Exclus, donc, tous les objectifs de performance qu'il souhaitait atteindre.

« Physiquement, j'avais ce qu'il fallait pour terminer parmi le top-5. Jusqu'au jour 9, j'étais sixième au classement général. J'étais prêt.

« Ce qui a coûté des places au classement, c'est de l'inexpérience. Je suis super à l'aise avec ça et je ne suis pas déçu. On a fait ce qu'on voulait et encore plus. Il y a plus de gens qui atteignent le sommet du mont Everest (ce qu'il a déjà accompli) que la Race Across America. J'en suis très fier. D'avoir terminé 12 au lieu de neuvième, est-ce que ça change réellement de quoi dans l'histoire? Pas tant », a-t-il assuré.

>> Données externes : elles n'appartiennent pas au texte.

(* ===== verification/ArtifactProps.v ===== *)
(** The state of the artifact service in which every stored content can be read, but for
    the revisions whose file was removed: the predicate [intact], how it survives changes
    of the disk and of the tables, and the storing and committing of a revision.
    ArtifactCalls.v shows each call keeps it, ArtifactIntact.v puts the calls together. *)
From S2P Require Import Prelude Text Unicode TaskStore InformationFlow FlowProps ArtifactDomain ArtifactStore ArtifactHistory ArtifactContent ArtifactFiles ArtifactService ArtifactFlows.
From stdpp Require Import gmap.
Open Scope Z_scope.

Section props.
Context (sha256 : string -> string) (cs : ContentStore) (cfg : ArtifactServiceConfig) (flow : InformationFlowService).
Context (attachment_delete : option (string -> result bool)) (session_resolver : option (string -> result (option string))).

(** * Contents on disk *)

(** A text kept in the row, or a file of the owner under the root of the scheme. *)
Definition content_at (d : disk) (sch : scheme) (owner : string) (inline ref : option string) (data : string) : Prop :=
  (inline = Some data /\ ref = None)
  \/ (inline = None /\ exists r name, ref = Some r /\ parse_ref r = Return (sch, [owner; name]) /\ leads_to cs d sch [owner; name] data).

(** ... of this size and with this checksum. *)
Definition content_kept (d : disk) (sch : scheme) (owner : string) (inline ref : option string) (size : Z) (checksum : string) : Prop :=
  exists data, content_at d sch owner inline ref data /\ size = len data /\ checksum = sha256_checksum sha256 data.

Definition revision_kept (d : disk) (r : ArtifactRevision.t) : Prop :=
  content_kept d Item (ArtifactRevision.artifact_id r) (ArtifactRevision.inline_content r) (ArtifactRevision.content_ref r)
    (ArtifactRevision.size r) (ArtifactRevision.checksum r).
Definition snapshot_kept (d : disk) (p : PublishedArtifact.t) : Prop :=
  content_kept d Published (PublishedArtifact.publish_id p) (PublishedArtifact.snapshot_inline_content p)
    (PublishedArtifact.snapshot_content_ref p) (PublishedArtifact.snapshot_size p) (PublishedArtifact.snapshot_checksum p).
(** The file a row names as its own is one of the artifact. *)
Definition own_file (a : Artifact.t) : Prop :=
  forall ref parts, Artifact.content_ref a = Some ref -> parse_ref ref = Return (Item, parts) ->
    exists name, parts = [Artifact.id a; name].

(** [lost] are the revisions whose file an edit of their artifact has removed. *)
Context (lost : list string).
Definition at_risk (r : ArtifactRevision.t) : Prop :=
  ArtifactRevision.inline_content r = None /\ ArtifactRevision.id r ∈ lost.

Record intact (s : astate) : Prop := {
  in_db : adb_ok (a_db s);
  in_revisions : forall r, r ∈ revisions (a_db s) -> ~ at_risk r -> revision_kept (a_disk s) r;
  in_snapshots : forall p, p ∈ published (a_db s) -> snapshot_kept (a_disk s) p;
  in_artifacts : forall a, a ∈ artifacts (a_db s) -> own_file a
}.

Lemma leads_to_weaken d d' sch parts data : d ⊆ d' -> leads_to cs d sch parts data -> leads_to cs d' sch parts data.
Proof. intros Hd [Hf Hk]. split; [by eapply lookup_weaken|]. intros k Hlt. by eapply lookup_weaken; [apply Hk|]. Qed.

Lemma content_at_weaken d d' sch owner inline ref data :
  d ⊆ d' -> content_at d sch owner inline ref data -> content_at d' sch owner inline ref data.
Proof.
  intros Hd [H|(Hi & r & name & Hr & Hp & Hl)]; [by left|]. right. split; [done|]. exists r, name. split; [done|]. split; [done|].
  by apply (leads_to_weaken d).
Qed.
Lemma kept_weaken d d' sch owner inline ref size checksum :
  d ⊆ d' -> content_kept d sch owner inline ref size checksum -> content_kept d' sch owner inline ref size checksum.
Proof. intros Hd (data & H & ?). exists data. split; [by apply (content_at_weaken d)|done]. Qed.

(** Removing a file of somebody else. *)
Lemma kept_delete d q b sch owner inline ref size checksum :
  d !! q = Some (File b) -> (forall name, q <> root_for_scheme cs sch ++ [owner; name]) ->
  content_kept d sch owner inline ref size checksum -> content_kept (base.delete q d) sch owner inline ref size checksum.
Proof.
  intros Hq Hne (data & [H|(Hi & r & name & Hr & Hp & Hf & Hk)] & Hsc); exists data; (split; [|done]); [by left|right].
  split; [done|]. exists r, name. split; [done|]. split; [done|]. split; [by rewrite lookup_delete_ne|].
  intros k Hlt. rewrite lookup_delete_ne; [by apply Hk|]. intros ->. specialize (Hk k Hlt). congruence.
Qed.

(** What a content is read as. *)
Lemma read_content_at s sch owner inline ref data n :
  content_at (a_disk s) sch owner inline ref data -> len data <= n -> read_content cs s inline ref n = Return data.
Proof.
  intros [[-> ->]|(-> & r & name & -> & Hp & Hl)] Hn; [done|]. cbn. apply read_returns. exists sch, [owner; name].
  repeat split; try done; try apply Hl. unfold len in *. lia.
Qed.
Lemma content_at_read s sch owner inline ref data data' n :
  content_at (a_disk s) sch owner inline ref data -> read_content cs s inline ref n = Return data' -> data' = data.
Proof.
  intros [[-> ->]|(-> & r & name & -> & Hp & [Hf _])]; [by intros [= ->]|]. cbn. intros (sch' & parts & Hp' & [Hf' _] & _)%read_returns.
  rewrite Hp in Hp'. injection Hp' as <- <-. congruence.
Qed.

(** * What a call writes to the disk *)

(** A name for a file that no directory has yet. *)
Definition fresh_hex (d : disk) (hex : string) : Prop :=
  hex_name hex /\ forall dir filename, d !! (dir ++ [generate_server_filename hex filename]) = None.

(** ... that one directory does not have yet. *)
Definition fresh_in (d : disk) (dir : path) (hex : string) : Prop :=
  hex_name hex /\ forall filename, d !! (dir ++ [generate_server_filename hex filename]) = None.
Lemma fresh_hex_in d dir hex : fresh_hex d hex -> fresh_in d dir hex.
Proof. by intros [Hh Hf]. Qed.

(** A reference to a file [d] does not have. *)
Definition new_ref (d : disk) (ref : option string) : Prop :=
  forall r sch parts, ref = Some r -> parse_ref r = Return (sch, parts) -> d !! (root_for_scheme cs sch ++ parts) = None.

Lemma new_ref_none d : new_ref d None.
Proof. done. Qed.

Lemma dirs_included d parent name d' r : ensure_dirs d parent (parent ++ [name]) = (d', r) -> d ⊆ d'.
Proof.
  intros He. destruct r as [[]|e].
  - apply ensure_dirs_spec in He as [_ _ _ Hn]. by apply map_subseteq_spec.
  - apply map_subseteq_spec. intros q x Hx. unfold ensure_dirs in He.
    destruct (ensure_safe_dir d parent) as [d1 [[]|e1]] eqn:H1; [|injection He as <- _; by apply ensure_safe_dir_fails in H1 as ->].
    apply ensure_safe_dir_fails in He as ->. apply ensure_safe_dir_spec in H1 as (Hp & Ho & Hn).
    destruct (decide (q = parent)) as [->|Hq]; [|by rewrite Ho]. rewrite Hp. destruct Hn; congruence.
Qed.

Lemma file_included d d1 dir name data max d' r :
  d ⊆ d1 -> d !! (dir ++ [name]) = None -> write_file_bounded d1 dir name data max = (d', r) -> d ⊆ d'.
Proof.
  intros Hd Hn Hw%write_file_spec. destruct r; [|by subst]. destruct Hw as (_ & -> & _). by apply insert_subseteq_r.
Qed.

Lemma write_included d i filename data hex d' r :
  fresh_in d (items_root cs ++ [i]) hex -> write_atomic cs d i filename data hex = (d', r) -> d ⊆ d'.
Proof.
  intros [_ Hf] Hw. unfold write_atomic in Hw. destruct (negb _); [by injection Hw as <- _|].
  destruct (ensure_dirs _ _ _) as [d1 [[]|e]] eqn:He; apply dirs_included in He; [|by injection Hw as <- _].
  destruct (write_file_bounded _ _ _ _ _) as [d2 r2] eqn:Hb. apply (file_included d) in Hb; [|done..].
  by destruct r2; injection Hw as <- _.
Qed.

Lemma store_content_in s i filename content hex s' r :
  fresh_in (a_disk s) (items_root cs ++ [i]) hex -> store_content cs s i filename content hex = (s', r) ->
  a_db s' = a_db s /\ a_disk s ⊆ a_disk s'
  /\ match r with
     | Return (ref, inline) => content_at (a_disk s') Item i inline ref (content_bytes content) /\ new_ref (a_disk s) ref
     | Raise _ => True
     end.
Proof.
  intros Hf. unfold store_content, write_content. destruct content as [text|raw]; [intros [= <- <-]|].
  { split; [done|]. split; [done|]. split; [by left|done]. }
  destruct (write_atomic _ _ _ _ _ _) as [d [ref|e]] eqn:Hw; intros [= <- <-]; apply write_included in Hw as Hsub; try done.
  cbn. split; [done|]. split; [done|]. apply write_atomic_returns in Hw as (Hp & Hl & _); [|apply Hf]. split.
  - right. split; [done|]. by exists ref, (generate_server_filename hex filename).
  - intros r' sch parts [= <-]. rewrite Hp. intros [= <- <-].
    change [i; ?x] with ([i] ++ [x]). rewrite app_assoc. apply Hf.
Qed.

Lemma store_content_spec s i filename content hex s' r :
  fresh_hex (a_disk s) hex -> store_content cs s i filename content hex = (s', r) ->
  a_db s' = a_db s /\ a_disk s ⊆ a_disk s'
  /\ match r with
     | Return (ref, inline) => content_at (a_disk s') Item i inline ref (content_bytes content) /\ new_ref (a_disk s) ref
     | Raise _ => True
     end.
Proof. intros Hf. by apply store_content_in, fresh_hex_in. Qed.

Lemma best_effort_spec s ref d0 :
  d0 ⊆ a_disk s -> new_ref d0 ref ->
  a_db (best_effort_delete_opt cs s ref) = a_db s /\ d0 ⊆ a_disk (best_effort_delete_opt cs s ref).
Proof.
  intros Hd Hn. destruct ref as [r|]; [|done]. cbn. split; [done|]. destruct (delete_owned cs (a_disk s) r) as [d' res] eqn:Hdel.
  apply delete_owned_spec in Hdel as [->|(sch & parts & b & Hp & _ & _ & -> & _)]; [done|]. cbn.
  apply map_subseteq_spec. intros q x Hx. rewrite lookup_delete_ne; [by eapply lookup_weaken|]. intros <-.
  by rewrite (Hn r sch parts) in Hx.
Qed.

Lemma intact_weaken s s' : intact s -> a_db s' = a_db s -> a_disk s ⊆ a_disk s' -> intact s'.
Proof.
  intros [] Hdb Hd. split; rewrite ?Hdb; [done| | |done].
  - intros r Hr Hrisk. by apply (kept_weaken (a_disk s)), in_revisions0.
  - intros p Hp. by apply (kept_weaken (a_disk s)), in_snapshots0.
Qed.

(** A change of the tables that adds no row but [r] and renames no file. *)
Lemma intact_tables s s' (new : list ArtifactRevision.t) :
  intact s -> a_disk s ⊆ a_disk s' -> adb_ok (a_db s') ->
  (forall r, r ∈ revisions (a_db s') -> r ∈ revisions (a_db s) \/ r ∈ new) ->
  (forall r, r ∈ new -> ~ at_risk r -> revision_kept (a_disk s') r) ->
  (forall p, p ∈ published (a_db s') -> snapshot_kept (a_disk s') p) ->
  (forall a, a ∈ artifacts (a_db s') -> own_file a) -> intact s'.
Proof.
  intros Hs Hd Hok Hr Hnew Hp Ha. split; [done| |done|done]. intros r [Hin|Hin]%Hr Hrisk; [|by apply Hnew].
  by apply (kept_weaken (a_disk s)), Hs.
Qed.

Lemma snapshots_weaken s d' : intact s -> a_disk s ⊆ d' -> forall p, p ∈ published (a_db s) -> snapshot_kept d' p.
Proof. intros Hs Hd p Hp. by apply (kept_weaken (a_disk s)), Hs. Qed.

Lemma point_to_artifacts i r now d : (forall a, a ∈ artifacts d -> own_file a) ->
  forall a, a ∈ artifacts (point_to i r now d) -> own_file a.
Proof. intros H a' (a & -> & Ha)%list_elem_of_fmap. specialize (H a Ha). by destruct (is_artifact i a). Qed.

(** The end of an edit: the new revision is stored, or its file is removed again. *)
Lemma commit_spec s0 s i expected current r now s' res :
  intact s0 -> a_db s = a_db s0 -> a_disk s0 ⊆ a_disk s -> new_ref (a_disk s0) (ArtifactRevision.content_ref r) ->
  (~ at_risk r -> revision_kept (a_disk s) r) ->
  commit_revision cs s i expected current r now = (s', res) ->
  intact s' /\ a_disk s0 ⊆ a_disk s'
  /\ match res with
     | Raise _ => a_db s' = a_db s0
     | Return (committed, out) => committed = r /\ append_revision (a_db s0) i r expected now = (a_db s', Return r)
                                  /\ a_disk s' = a_disk s
                                  /\ content_unchanged out = bool_decide (ArtifactRevision.checksum r = ArtifactRevision.checksum current)
     end.
Proof.
  intros Hs0 Hdb Hsub Hnew Hkept. unfold commit_revision, ArtifactRevision.make. rewrite Hdb.
  destruct (ArtifactRevision.valid r); [|intros [= <- <-]; split; [by apply (intact_weaken s0)|done]].
  destruct (append_revision (a_db s0) i r expected now) as [d [r'|e]] eqn:Ha; intros [= <- <-].
  - pose proof (ok_append_revision (a_db s0) i r expected now (in_db s0 Hs0)) as Hok. rewrite Ha in Hok.
    apply append_returns in Ha as Ha'. destruct Ha' as (-> & _ & _ & _ & ->). cbn [fst a_disk a_db] in *. split; [|done].
    apply (intact_tables s0 _ [r]); [done..| | | |].
    + cbn. by intros x [Hx|Hx]%elem_of_app; [left|right].
    + by intros x ->%list_elem_of_singleton.
    + by apply (snapshots_weaken s0 (a_disk s)).
    + apply point_to_artifacts, Hs0.
  - apply append_raises in Ha as ->. set (s1 := s <| a_db := a_db s0 |>).
    destruct (best_effort_spec s1 (ArtifactRevision.content_ref r) (a_disk s0) Hsub Hnew) as [H1 H2].
    split; [|done]. by apply (intact_weaken s0).
Qed.
End props.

« Je suis tellement fier, j'en perds mes mots. L'histoire ici, c'est l'équipe. Très tôt, on s'est rendu compte que ce n'est pas de donner du Gatorade à un cycliste qui est difficile. L'engagement est à la mode, mais c'est plus que de l'engagement: c'est une famille qui avait un projet à coeur. C'est pour ça que j'ai pu offrir une si bonne performance dans cette course », a-t-il ajouté.

Et maintenant?

« Mon prochain défi, ce sera de ne pas avoir de défi! Je veux m'obliger à profiter de la vie un peu plus. Ça fait des années que je suis dans une structure d'entraînement. Il y a plein de petites choses que je ne vis pas : des soupers entre amis, travailler sur ma maison, des choses super banales comme prendre un week-end pour aller en vacances », a énuméré Sasseville.

« Je me donne un an avant de planifier une nouvelle aventure. Comme ça demande environ un an de préparation, ça veut dire que ma prochaine aventure arriverait dans deux ans. Ça donne de bons coups sur le corps, et je ne suis plus certain de vouloir vivre ça tous les ans », a-t-il reconnu.

Une nouvelle Race Across America est-elle possible?

« Oui, je recommencerais. Peut-être pas demain, pas l'année prochaine, mais c'est tellement enrichissant. Les gens voient le vélo, mais c'est la pointe de l'iceberg. Ce que tu vis comme athlète, comme personne, la préparation, l'expérience, les liens avec l'équipe qui se sont tissés. C'est l'expérience d'une vie », a-t-il conclu, visiblement heureux.